== Segment start ==

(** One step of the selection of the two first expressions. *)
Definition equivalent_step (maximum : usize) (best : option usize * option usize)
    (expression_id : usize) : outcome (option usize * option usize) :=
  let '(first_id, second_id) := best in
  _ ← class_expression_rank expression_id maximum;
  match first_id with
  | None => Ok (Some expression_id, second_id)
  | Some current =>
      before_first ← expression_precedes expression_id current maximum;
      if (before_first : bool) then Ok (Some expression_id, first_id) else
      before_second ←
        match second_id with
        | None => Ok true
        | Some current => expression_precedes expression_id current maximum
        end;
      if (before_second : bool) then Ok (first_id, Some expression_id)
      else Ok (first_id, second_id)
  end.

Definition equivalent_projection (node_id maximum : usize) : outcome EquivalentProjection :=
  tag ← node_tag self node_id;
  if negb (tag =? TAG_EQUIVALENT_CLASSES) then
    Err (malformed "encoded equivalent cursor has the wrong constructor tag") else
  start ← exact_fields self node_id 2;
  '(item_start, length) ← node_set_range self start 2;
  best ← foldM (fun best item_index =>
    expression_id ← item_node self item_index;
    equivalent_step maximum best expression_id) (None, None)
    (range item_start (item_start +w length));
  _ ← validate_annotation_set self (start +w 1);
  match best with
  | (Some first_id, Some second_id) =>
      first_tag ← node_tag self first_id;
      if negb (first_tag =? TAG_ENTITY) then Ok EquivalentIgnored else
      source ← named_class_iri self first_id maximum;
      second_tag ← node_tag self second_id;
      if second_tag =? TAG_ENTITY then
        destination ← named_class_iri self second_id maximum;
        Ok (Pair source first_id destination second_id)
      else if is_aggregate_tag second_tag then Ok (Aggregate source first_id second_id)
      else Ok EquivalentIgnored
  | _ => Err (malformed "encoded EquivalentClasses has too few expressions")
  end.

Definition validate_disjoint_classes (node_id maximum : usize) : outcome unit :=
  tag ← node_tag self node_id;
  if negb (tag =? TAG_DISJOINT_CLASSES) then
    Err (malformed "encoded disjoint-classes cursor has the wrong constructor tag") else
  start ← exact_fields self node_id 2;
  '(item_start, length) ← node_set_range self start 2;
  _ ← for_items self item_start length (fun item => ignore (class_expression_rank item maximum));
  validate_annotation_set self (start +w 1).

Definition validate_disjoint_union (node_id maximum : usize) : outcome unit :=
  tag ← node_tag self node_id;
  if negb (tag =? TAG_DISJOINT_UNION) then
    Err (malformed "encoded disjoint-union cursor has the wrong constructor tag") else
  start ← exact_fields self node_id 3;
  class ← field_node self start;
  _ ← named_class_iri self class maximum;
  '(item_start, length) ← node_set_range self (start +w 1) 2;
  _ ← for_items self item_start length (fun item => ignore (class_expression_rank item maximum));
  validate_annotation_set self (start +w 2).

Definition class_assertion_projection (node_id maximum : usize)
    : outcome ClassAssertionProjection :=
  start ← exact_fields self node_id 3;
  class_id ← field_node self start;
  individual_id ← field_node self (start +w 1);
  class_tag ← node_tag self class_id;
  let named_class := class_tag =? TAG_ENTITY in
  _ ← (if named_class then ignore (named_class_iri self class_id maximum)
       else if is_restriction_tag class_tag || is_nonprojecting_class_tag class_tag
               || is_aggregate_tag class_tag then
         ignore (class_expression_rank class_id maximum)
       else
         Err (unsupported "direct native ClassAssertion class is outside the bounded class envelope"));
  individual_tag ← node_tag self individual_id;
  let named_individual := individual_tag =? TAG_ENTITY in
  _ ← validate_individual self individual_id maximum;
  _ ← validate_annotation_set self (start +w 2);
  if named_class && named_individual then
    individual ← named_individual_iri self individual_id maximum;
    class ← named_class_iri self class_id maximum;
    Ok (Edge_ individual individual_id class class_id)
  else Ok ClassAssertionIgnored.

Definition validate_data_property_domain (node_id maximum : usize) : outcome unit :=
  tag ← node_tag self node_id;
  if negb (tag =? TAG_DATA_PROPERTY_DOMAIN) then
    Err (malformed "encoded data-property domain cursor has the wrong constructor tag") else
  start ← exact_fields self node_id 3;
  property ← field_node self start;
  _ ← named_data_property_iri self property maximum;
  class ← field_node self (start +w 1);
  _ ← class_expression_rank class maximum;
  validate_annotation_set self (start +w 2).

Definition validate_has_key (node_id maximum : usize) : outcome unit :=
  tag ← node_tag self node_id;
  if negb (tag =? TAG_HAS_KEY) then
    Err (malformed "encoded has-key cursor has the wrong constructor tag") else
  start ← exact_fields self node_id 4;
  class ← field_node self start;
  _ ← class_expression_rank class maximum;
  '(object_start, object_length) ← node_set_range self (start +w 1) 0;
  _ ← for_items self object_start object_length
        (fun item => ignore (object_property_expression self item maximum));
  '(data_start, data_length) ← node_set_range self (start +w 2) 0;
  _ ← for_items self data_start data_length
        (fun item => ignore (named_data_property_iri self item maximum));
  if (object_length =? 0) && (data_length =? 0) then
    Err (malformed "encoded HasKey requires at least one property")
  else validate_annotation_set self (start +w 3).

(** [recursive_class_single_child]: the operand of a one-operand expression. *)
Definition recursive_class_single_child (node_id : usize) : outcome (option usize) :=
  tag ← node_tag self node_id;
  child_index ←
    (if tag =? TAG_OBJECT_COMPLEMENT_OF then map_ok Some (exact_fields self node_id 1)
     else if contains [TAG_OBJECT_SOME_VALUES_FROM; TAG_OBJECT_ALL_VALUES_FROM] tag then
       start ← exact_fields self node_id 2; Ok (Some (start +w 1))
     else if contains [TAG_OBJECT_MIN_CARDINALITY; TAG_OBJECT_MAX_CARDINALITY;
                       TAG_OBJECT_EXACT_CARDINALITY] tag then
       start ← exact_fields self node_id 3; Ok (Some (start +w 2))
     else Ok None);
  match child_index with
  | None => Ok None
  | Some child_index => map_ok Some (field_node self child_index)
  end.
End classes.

== Segment end ==

### WHAT IS EXPECTED
Taking the entries above, restate exactly those lines that fall between the line with "best ← foldM (fun best item_index =>" and the line with "destination ← named_class_iri", keeping both of those lines too.

### OUTPUT OF THE TASK
  best ← foldM (fun best item_index =>
    expression_id ← item_node self item_index;
    equivalent_step maximum best expression_id) (None, None)
    (range item_start (item_start +w length));
  _ ← validate_annotation_set self (start +w 1);
  match best with
  | (Some first_id, Some second_id) =>
      first_tag ← node_tag self first_id;
      if negb (first_tag =? TAG_ENTITY) then Ok EquivalentIgnored else
      source ← named_class_iri self first_id maximum;
      second_tag ← node_tag self second_id;
      if second_tag =? TAG_ENTITY then
        destination ← named_class_iri self second_id maximum;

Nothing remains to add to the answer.